Problem to solve: Below are some records. Return exactly the lines from the one containing "Definition grid_get (g" through the one containing "(** [v[k]] for an [int] index. *)", both included, and only those.

[[ Supplied records, beginning ]]

Lemma frame_ProcessGateways env specVersion parallel stepMap nextStepMap gateways m :
  frame (ProcessGateways env specVersion parallel stepMap nextStepMap gateways m) = frame m.
Proof.
  unfold ProcessGateways.
  apply (foldl_invariant (λ m', frame m' = frame m)); [done|].
  intros m' gateway _ <-. apply frame_ProcessGateway.
Qed.

Lemma frame_create_start_step StartEvent stepMap nextStepMap m :
  frame (create_start_step StartEvent stepMap nextStepMap m) = frame m.
Proof. by destruct StartEvent. Qed.

Lemma frame_create_end_steps events stepMap m :
  frame (create_end_steps events stepMap m) = frame m.
Proof.
  unfold create_end_steps.
  apply (foldl_invariant (λ m', frame m' = frame m)); [done|].
  by intros m' ev _ <-.
Qed.

Lemma frame_lower env specVersion bpmnProcess stepMap nextStepMap m :
  frame (lower env specVersion bpmnProcess stepMap nextStepMap m) = frame m.
Proof.
  unfold lower.
  rewrite !frame_ProcessGateways, !frame_ProcessTasks, frame_create_end_steps,
    !frame_ProcessTasks.
  apply frame_create_start_step.
Qed.

Lemma frame_convert_process env bpmnDefinition bpmnProcess specVersion :
  frame (convert_process env bpmnDefinition bpmnProcess specVersion)
  = (bpmnDefinition,
     new_playbook env specVersion bpmnProcess (build_stepMap specVersion bpmnProcess).1).
Proof.
  unfold convert_process.
  destruct (build_stepMap specVersion bpmnProcess) as [startStepId stepMap].
  by rewrite frame_lower.
Qed.

Lemma frame_WorkflowStart m m' :
  frame m = frame m' →
  CacaoPlaybook.WorkflowStart (Mem.cacaoPlaybook m)
  = CacaoPlaybook.WorkflowStart (Mem.cacaoPlaybook m').
Proof.
  intros H. by apply (f_equal (λ x, CacaoPlaybook.WorkflowStart x.2)) in H.
Qed.

(** ** ProcessTask *)

Lemma Workflow_of_store_step stepId step m :
  Workflow_of (store_step stepId step m) = <[stepId := step]> (Workflow_of m).
Proof. reflexivity. Qed.

Lemma synthesize_end_eq env specVersion m :
  synthesize_end env (kind_for specVersion CACAO_STEP_TYPE_END) m
  = (fresh_end_id env specVersion (Mem.uuids m),
     store_step (fresh_end_id env specVersion (Mem.uuids m)) End_step
       (new_uuid env m).2).
Proof. reflexivity. Qed.

(** What [ProcessTask] does to the workflow, in one equation. *)
Lemma ProcessTask_Workflow env task commandType specVersion stepMap nextStepMap m :
  let WorkflowStart := CacaoPlaybook.WorkflowStart (Mem.cacaoPlaybook m) in
  let successor := task_successor stepMap nextStepMap task in
  Workflow_of (ProcessTask env task commandType specVersion stepMap nextStepMap m)
  = if decide (successor = "") then
      <[task_stepId specVersion task :=
          task_step specVersion WorkflowStart commandType task
            (fresh_end_id env specVersion (Mem.uuids m))]>
        (<[fresh_end_id env specVersion (Mem.uuids m) := End_step]> (Workflow_of m))
    else
      <[task_stepId specVersion task :=
          task_step specVersion WorkflowStart commandType task successor]>
        (Workflow_of m).
Proof.
  intros WorkflowStart successor. unfold ProcessTask.
  fold (task_successor stepMap nextStepMap task). fold successor.
  fold (task_stepId specVersion task).
  destruct (decide (successor = "")) as [Hs|Hs].
  - rewrite synthesize_end_eq. rewrite Workflow_of_store_step.
    unfold task_step, task_step_Type. simpl.
    fold WorkflowStart.
    by repeat case_decide.
  - rewrite Workflow_of_store_step.
    unfold task_step, task_step_Type. fold WorkflowStart.
    by repeat case_decide.
Qed.

Lemma ProcessTask_uuids env task commandType specVersion stepMap nextStepMap m :
  Mem.uuids (ProcessTask env task commandType specVersion stepMap nextStepMap m)
  = if decide (task_successor stepMap nextStepMap task = "")
    then S (Mem.uuids m) else Mem.uuids m.
Proof.
  unfold ProcessTask. fold (task_successor stepMap nextStepMap task).
  by destruct (decide (task_successor stepMap nextStepMap task = "")).
Qed.

(** A task without outgoing transition is unresolved, unless some node of
    the process carries the empty id. *)
Lemma task_without_transition_unresolved stepMap nextStepMap task :
  nextStepMap !! Sprintf_key (BpmnTask.Id task) "0" = None →
  stepMap !! "" = None →
  task_successor stepMap nextStepMap task = "".
Proof.
  intros Hnext Hstep. unfold task_successor, getStr.
  rewrite Hnext. simpl. by rewrite Hstep.
Qed.


(** ** ProcessGateway *)

Lemma Workflow_of_store_variable name var m :
  Workflow_of (store_variable name var m) = Workflow_of m.
Proof. reflexivity. Qed.
(** * LuminanceHDR: the HDR creation manager

    A shallow embedding of [src/HdrWizard/HdrCreationManager.cpp]: the
    exposure store (loading, EV offset, geometry check), the patch based
    ghost detector ([computePatches]) and the gradient domain deghosting
    solver ([doAntiGhosting]).  Beside the manager: the channel container
    of [pfs::Frame] and the rectangle copy [copyArray] (both in
    [src/Libpfs/array2d.cpp]), the preview shift [shiftQImage], and the
    operator registry of [src/Libpfs/tm/TonemapOperator.cpp].

    Conventions.
    - [size_t] values, container sizes and loop counters are [nat];
      [int] values that may be negative (alignment offsets, the index
      returned by [findIndex], the [h0] argument) are [Z].
    - [float] is kept abstract behind the interface [FloatOps]: the manager
      only compares, subtracts, scales and converts floats, and every such
      operation is an operation of the interface, so rounding is whatever
      the instance says it is.  NaN is excluded: the order is total.
    - Indexing a [std::vector], a [QList] or a C array out of range is
      undefined behaviour; a function that would do so returns [None].
    - Qt signals and file writes are collected in an event log. *)

From Stdlib Require Import ZArith QArith Qcanon Qround.
From stdpp Require Import base numbers strings option orders sorting list.

Local Open Scope Z_scope.
Local Open Scope nat_scope.
Local Open Scope list_scope.

(** ** Floats *)

Class FloatOps (float : Type) := {
  f0 : float;                               (* 0.f *)
  f100 : float;                             (* 100.0f *)
  f_of_int : Z → float;                     (* static_cast<float>(int) *)
  fsub : float → float → float;
  fmul : float → float → float;
  fdiv : float → float → float;
  flog2 : float → float;                    (* log2 *)
  fpow2 : float → float;                    (* std::pow(2.f, x) *)
  fle : relation float;                     (* <= *)
  fle_dec :: RelDecision fle;
  fle_total_order :: TotalOrder fle
}.

(** [std::min(a, b)]: [b] when [b < a], else [a]. *)
Definition fmin `{FloatOps float} (a b : float) : float :=
  if decide (fle a b) then a else b.

(** ** Frames, items, events *)

Section Data.
Context {float Array2Df : Type}.

(** Modelled from the spec: [pfs::Frame] ([Libpfs/frame.h] is not among
    the sources), "one pixel frame (multi-channel float image)": its size
    and its X, Y, Z channels. *)
Record Frame := {
  getWidth : nat;
  getHeight : nat;
  chX : Array2Df;
  chY : Array2Df;
  chZ : Array2Df
}.

(** Modelled from the spec: [HdrCreationItem] ([HdrCreationItem.h] is
    not among the sources), "attributes: source identifier, exposure value
    (EV, may be unknown), average scene luminance, bit depth, validity
    flag".  The fields are the accessors the manager calls; [ItemData] is
    what the loading task fills in, [filename] is set at construction. *)
Record ItemData := {
  isValid : bool;
  hasEV : bool;
  getEV : float;
  hasAverageLuminance : bool;
  getAverageLuminance : float;
  getBitDepth : nat;
  frame : Frame
}.

Record HdrCreationItem := {
  filename : string;
  payload : ItemData
}.

(** [FrameEnhanced(frame, scale, bps)] handed to the fusion operator. *)
Record FrameEnhanced := {
  fe_frame : Frame;
  fe_scale : float;
  fe_bps : nat
}.
End Data.

Arguments Frame : clear implicits.
Arguments ItemData : clear implicits.
Arguments HdrCreationItem : clear implicits.
Arguments FrameEnhanced : clear implicits.

(** Signals emitted by the manager, and the one file it writes. *)
Inductive Event :=
| progressStarted
| progressFinished
| progressRangeChanged (lo hi : Z)
| progressValueChanged (v : Z)
| finishedLoadingFiles
| errorWhileLoading (message : string)
| loadFilesAborted
| alignTempFilesRemoved
| responseCurveWritten (file : string).

Global Instance Event_eq_dec : EqDecision Event.
Proof. solve_decision. Defined.

(** [bool m_patches[agGridSize][agGridSize]]: [m_patches[i][j]] is entry
    [j] of row [i]. *)
Abbreviation Grid := (list (list bool)).

Definition grid_get (g : Grid) (i j : nat) : bool :=
  default false (g !! i ≫= (.!! j)).

Definition grid_set (i j : nat) (v : bool) (g : Grid) : Grid :=
  alter (<[j := v]>) i g.

Definition grid_wf (n : nat) (g : Grid) : Prop :=
  length g = n ∧ Forall (λ row, length row = n) g.

(** [v[k]] for an [int] index. *)
Definition lookupZ {A} (l : list A) (k : Z) : option A :=
  if (k <? 0)%Z then None else l !! Z.to_nat k.

(** A loop body that may hit undefined behaviour. *)
Fixpoint foldl_opt {A B} (f : A → B → option A) (a : A) (l : list B) : option A :=
  match l with
  | [] => Some a
  | x :: l' => match f a x with
               | Some a' => foldl_opt f a' l'
               | None => None
               end
  end.

(** ** Collaborators whose code is outside the manager *)

(** [Array2D(cols, rows)] allocates with [_mm_malloc] and writes nothing:
    [Array2Df_alloc w h] stands for the indeterminate contents. *)
Class Array2DOps (float Array2Df : Type) := {
  Array2Df_alloc : nat → nat → Array2Df;
  array_min : Array2Df → float                (* min(const Array2Df&) *)
}.

(** [AutoAntighosting.h], [pde.h] and [WhiteBalance.h].  A function with an
    output parameter takes the old contents of that parameter first and
    returns the new contents. *)
Class AutoAntighosting (float Array2Df QImage : Type) := {
  agGridSize : nat;
  hueSquaredMean : list (HdrCreationItem float Array2Df) → list float → list float;
  findIndex : list float → nat → Z;
  sdv : HdrCreationItem float Array2Df → HdrCreationItem float Array2Df →
        float → Z → Z → float * float * float;
  comparePatches : HdrCreationItem float Array2Df → HdrCreationItem float Array2Df →
                   nat → nat → Z → Z → float → float → float → float →
                   float → Z → Z → bool;
  computeLogIrradiance : Array2Df → Array2Df → Array2Df;
  computeGradient : Array2Df → Array2Df → Array2Df → Array2Df * Array2Df;
  blendGradients_mask : Array2Df → Array2Df → Array2Df → Array2Df →
                        Array2Df → Array2Df → QImage → Array2Df * Array2Df;
  blendGradients_patches : Array2Df → Array2Df → Array2Df → Array2Df →
                           Array2Df → Array2Df → Grid → Z → Z → Array2Df * Array2Df;
  computeDivergence : Array2Df → Array2Df → Array2Df → Array2Df;
  solve_pde_dct : Array2Df → Array2Df → Array2Df;
  computeIrradiance : Array2Df → Array2Df → Array2Df;
  clampToZero : Array2Df → Array2Df → Array2Df → float → Array2Df * Array2Df * Array2Df;
  shadesOfGrayAWB : Array2Df → Array2Df → Array2Df → Array2Df * Array2Df * Array2Df
}.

[[ Supplied records, end ]]

Exercise response:
Definition grid_get (g : Grid) (i j : nat) : bool :=
  default false (g !! i ≫= (.!! j)).

Definition grid_set (i j : nat) (v : bool) (g : Grid) : Grid :=
  alter (<[j := v]>) i g.

Definition grid_wf (n : nat) (g : Grid) : Prop :=
  length g = n ∧ Forall (λ row, length row = n) g.

(** [v[k]] for an [int] index. *)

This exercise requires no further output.